Saved entries

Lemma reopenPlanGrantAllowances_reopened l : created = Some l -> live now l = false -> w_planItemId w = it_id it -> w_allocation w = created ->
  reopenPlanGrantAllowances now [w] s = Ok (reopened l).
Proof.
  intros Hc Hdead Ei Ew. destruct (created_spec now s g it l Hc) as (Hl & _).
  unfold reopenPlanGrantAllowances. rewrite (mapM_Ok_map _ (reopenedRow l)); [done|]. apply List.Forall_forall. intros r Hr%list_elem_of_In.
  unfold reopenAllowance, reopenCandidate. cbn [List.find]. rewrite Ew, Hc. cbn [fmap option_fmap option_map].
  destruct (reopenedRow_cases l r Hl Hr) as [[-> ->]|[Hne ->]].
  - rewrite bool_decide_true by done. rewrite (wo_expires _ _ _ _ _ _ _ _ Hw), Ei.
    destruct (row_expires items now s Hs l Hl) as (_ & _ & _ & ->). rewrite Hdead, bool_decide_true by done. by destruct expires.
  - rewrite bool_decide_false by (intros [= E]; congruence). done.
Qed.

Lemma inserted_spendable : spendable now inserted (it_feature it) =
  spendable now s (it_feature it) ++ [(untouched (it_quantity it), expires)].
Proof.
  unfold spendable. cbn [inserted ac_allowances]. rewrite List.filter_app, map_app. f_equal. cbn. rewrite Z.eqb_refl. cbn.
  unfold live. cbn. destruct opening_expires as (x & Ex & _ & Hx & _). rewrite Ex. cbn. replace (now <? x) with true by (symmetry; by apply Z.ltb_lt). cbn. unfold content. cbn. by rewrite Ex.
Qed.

--

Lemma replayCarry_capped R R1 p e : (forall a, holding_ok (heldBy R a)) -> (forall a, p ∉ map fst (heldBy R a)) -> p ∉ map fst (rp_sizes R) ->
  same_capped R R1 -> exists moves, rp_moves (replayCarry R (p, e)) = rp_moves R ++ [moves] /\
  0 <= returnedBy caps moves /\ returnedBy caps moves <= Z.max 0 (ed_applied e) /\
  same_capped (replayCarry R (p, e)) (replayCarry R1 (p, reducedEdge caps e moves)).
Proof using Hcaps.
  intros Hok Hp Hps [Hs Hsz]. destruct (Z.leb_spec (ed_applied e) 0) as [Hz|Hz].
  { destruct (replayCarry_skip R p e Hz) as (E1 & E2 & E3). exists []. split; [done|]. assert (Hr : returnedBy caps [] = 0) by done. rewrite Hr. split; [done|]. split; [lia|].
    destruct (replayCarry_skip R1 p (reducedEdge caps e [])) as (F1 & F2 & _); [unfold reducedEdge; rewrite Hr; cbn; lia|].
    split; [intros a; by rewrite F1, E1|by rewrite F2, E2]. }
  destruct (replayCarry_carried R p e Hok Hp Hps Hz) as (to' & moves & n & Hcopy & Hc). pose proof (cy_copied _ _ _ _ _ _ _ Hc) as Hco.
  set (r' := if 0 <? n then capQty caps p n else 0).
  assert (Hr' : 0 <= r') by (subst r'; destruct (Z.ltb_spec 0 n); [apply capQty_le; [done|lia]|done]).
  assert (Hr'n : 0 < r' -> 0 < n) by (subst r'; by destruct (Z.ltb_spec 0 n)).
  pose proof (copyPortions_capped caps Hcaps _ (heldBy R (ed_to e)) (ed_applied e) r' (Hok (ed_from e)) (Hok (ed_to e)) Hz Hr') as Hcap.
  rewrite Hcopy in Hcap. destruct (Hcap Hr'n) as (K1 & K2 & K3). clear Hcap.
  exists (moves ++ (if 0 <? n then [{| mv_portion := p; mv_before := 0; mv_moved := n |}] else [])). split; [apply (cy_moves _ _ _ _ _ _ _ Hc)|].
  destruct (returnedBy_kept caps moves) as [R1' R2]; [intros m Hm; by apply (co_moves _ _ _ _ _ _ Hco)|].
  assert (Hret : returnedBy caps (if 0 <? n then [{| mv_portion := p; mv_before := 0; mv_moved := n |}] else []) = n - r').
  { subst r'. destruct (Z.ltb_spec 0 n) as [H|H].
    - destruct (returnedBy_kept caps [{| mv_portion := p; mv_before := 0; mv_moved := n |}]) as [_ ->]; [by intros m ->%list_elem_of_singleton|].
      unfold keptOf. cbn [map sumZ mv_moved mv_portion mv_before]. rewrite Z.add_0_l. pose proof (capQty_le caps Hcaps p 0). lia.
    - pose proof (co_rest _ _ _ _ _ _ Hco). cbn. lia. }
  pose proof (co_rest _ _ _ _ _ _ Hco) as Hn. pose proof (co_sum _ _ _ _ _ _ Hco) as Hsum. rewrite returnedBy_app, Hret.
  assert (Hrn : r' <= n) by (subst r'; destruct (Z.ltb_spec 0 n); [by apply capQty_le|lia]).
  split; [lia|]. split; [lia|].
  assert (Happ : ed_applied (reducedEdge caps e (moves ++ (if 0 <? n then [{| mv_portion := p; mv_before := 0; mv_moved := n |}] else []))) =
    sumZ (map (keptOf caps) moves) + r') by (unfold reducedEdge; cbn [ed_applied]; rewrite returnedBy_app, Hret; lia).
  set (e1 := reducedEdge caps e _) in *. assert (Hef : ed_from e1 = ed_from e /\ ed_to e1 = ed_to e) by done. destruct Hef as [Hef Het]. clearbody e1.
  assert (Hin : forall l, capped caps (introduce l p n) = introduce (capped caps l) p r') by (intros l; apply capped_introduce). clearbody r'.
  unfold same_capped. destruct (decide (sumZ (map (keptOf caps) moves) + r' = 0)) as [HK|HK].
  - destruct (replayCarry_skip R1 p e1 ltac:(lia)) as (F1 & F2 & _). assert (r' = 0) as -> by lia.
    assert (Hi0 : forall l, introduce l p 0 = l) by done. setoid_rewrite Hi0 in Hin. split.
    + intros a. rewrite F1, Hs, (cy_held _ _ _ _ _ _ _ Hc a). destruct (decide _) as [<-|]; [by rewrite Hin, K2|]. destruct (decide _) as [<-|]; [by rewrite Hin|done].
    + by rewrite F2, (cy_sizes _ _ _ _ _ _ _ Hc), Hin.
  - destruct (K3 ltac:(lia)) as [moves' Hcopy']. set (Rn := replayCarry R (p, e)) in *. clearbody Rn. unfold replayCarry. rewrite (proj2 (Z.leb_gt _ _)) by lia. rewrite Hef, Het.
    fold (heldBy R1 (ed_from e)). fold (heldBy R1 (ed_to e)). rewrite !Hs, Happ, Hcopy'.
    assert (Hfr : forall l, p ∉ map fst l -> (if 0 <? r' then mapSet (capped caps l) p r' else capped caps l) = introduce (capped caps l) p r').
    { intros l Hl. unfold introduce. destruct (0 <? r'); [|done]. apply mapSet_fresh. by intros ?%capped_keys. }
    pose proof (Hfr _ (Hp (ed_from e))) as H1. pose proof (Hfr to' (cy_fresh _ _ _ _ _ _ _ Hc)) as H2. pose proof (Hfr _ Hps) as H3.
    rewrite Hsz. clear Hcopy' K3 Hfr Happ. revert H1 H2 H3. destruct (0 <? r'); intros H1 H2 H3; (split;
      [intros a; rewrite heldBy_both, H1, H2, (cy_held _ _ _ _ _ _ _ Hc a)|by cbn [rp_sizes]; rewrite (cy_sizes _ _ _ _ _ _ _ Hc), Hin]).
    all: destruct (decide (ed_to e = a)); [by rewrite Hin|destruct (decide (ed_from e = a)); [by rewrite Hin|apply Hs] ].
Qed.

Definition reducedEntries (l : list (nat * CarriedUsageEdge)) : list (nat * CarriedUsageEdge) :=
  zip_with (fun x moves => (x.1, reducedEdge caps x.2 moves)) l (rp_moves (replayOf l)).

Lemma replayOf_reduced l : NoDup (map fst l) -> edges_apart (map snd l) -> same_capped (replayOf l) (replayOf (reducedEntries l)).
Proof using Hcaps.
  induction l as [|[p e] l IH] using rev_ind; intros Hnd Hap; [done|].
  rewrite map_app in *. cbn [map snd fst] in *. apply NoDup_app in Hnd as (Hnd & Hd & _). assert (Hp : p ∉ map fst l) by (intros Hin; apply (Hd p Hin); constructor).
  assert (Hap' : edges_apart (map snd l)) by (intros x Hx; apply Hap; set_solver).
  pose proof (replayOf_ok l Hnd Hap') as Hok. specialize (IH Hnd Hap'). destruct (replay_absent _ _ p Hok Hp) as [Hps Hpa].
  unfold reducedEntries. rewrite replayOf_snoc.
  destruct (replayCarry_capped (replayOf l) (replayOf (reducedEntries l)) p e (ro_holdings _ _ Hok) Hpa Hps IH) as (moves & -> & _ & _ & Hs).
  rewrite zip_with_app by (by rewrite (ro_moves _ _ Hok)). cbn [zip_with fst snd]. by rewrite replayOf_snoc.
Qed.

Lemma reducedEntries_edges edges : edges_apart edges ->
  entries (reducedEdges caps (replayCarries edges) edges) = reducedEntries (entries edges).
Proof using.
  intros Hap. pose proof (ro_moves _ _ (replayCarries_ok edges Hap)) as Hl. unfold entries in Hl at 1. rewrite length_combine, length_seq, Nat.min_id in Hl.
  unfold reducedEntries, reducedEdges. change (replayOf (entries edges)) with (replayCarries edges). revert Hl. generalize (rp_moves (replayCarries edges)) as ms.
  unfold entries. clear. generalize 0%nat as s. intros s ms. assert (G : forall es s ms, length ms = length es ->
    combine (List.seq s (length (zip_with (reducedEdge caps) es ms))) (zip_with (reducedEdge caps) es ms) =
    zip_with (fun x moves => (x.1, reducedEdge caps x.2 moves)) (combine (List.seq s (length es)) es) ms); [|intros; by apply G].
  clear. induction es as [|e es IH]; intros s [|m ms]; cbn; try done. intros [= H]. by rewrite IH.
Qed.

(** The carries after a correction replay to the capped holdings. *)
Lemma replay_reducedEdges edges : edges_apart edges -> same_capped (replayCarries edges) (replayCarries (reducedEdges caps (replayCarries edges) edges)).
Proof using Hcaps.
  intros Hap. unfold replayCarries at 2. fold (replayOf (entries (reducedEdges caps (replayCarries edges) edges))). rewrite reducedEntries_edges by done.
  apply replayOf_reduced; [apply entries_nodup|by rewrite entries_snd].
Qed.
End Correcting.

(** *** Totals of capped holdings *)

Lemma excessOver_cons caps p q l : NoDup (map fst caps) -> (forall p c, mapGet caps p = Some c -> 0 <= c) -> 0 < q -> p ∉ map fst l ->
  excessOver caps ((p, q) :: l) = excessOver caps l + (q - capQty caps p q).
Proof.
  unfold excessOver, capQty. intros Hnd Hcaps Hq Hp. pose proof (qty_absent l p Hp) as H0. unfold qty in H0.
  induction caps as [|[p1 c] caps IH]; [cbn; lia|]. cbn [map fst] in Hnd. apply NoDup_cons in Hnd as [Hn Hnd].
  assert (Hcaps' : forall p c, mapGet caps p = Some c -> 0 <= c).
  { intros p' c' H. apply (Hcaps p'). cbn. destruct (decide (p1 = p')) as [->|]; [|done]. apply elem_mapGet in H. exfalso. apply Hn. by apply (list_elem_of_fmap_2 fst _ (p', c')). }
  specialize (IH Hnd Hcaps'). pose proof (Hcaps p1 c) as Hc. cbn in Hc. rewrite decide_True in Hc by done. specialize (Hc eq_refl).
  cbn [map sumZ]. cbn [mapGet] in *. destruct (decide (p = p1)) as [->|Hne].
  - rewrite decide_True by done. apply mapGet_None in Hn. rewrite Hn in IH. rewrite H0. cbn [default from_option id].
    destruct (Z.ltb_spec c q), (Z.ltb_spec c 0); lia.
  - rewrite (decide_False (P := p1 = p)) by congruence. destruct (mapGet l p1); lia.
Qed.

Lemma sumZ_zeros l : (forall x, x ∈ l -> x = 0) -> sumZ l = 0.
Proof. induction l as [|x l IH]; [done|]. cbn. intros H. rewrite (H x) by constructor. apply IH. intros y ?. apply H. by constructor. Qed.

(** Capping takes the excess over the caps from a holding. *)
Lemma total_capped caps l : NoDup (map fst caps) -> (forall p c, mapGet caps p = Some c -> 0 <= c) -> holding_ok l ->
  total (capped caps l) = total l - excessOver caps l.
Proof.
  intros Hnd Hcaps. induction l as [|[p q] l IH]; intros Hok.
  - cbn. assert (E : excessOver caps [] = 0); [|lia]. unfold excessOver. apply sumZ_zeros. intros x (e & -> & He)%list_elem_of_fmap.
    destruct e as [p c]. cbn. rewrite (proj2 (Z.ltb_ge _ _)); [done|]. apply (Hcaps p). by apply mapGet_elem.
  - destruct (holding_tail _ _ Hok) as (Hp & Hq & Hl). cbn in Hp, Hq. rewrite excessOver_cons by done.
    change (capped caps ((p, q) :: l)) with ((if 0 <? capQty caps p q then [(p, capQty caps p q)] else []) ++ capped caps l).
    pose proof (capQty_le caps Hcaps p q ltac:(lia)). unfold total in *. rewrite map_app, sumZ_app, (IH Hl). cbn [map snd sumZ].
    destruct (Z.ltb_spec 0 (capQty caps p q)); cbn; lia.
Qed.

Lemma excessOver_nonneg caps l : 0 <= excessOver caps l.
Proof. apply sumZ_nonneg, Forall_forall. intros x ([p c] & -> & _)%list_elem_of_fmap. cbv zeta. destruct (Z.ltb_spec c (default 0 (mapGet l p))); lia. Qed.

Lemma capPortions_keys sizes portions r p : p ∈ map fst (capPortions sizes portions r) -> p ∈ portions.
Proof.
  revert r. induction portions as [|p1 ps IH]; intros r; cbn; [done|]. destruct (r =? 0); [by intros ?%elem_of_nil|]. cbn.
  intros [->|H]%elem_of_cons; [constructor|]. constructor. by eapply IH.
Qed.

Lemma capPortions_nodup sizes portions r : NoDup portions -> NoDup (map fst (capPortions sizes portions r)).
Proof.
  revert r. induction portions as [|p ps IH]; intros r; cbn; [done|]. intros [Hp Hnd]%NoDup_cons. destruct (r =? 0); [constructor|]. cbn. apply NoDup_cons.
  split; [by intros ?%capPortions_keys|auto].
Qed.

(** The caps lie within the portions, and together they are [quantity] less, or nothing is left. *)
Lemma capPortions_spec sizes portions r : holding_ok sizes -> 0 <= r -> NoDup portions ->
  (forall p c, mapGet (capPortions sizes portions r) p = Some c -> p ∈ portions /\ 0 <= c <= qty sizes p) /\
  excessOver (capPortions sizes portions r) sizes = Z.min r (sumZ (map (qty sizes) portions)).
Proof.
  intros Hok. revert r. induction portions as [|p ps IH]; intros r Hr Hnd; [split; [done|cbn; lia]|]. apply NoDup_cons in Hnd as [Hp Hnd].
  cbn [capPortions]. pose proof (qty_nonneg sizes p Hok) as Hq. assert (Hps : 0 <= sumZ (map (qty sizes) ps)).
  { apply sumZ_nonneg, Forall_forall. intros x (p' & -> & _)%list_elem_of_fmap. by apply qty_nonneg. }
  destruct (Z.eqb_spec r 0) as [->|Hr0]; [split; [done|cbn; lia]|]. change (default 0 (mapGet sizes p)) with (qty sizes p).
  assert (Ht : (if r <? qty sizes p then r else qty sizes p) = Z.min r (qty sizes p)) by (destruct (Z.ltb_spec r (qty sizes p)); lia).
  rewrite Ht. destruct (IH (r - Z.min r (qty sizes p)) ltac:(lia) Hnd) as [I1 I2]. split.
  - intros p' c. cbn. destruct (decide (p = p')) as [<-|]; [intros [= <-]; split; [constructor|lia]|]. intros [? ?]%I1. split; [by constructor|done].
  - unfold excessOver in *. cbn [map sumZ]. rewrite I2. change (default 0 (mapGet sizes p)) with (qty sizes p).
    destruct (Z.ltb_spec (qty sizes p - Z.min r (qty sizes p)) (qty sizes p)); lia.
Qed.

- **GOAL OF THE EXERCISE**:
The lines above, starting at the one with "assert (Ht : (if" and ending at the one with "rewrite Ht. destruct", are the only ones to return, exactly as written.

- **ANSWER SECTION**:
  assert (Ht : (if r <? qty sizes p then r else qty sizes p) = Z.min r (qty sizes p)) by (destruct (Z.ltb_spec r (qty sizes p)); lia).
  rewrite Ht. destruct (IH (r - Z.min r (qty sizes p)) ltac:(lia) Hnd) as [I1 I2]. split.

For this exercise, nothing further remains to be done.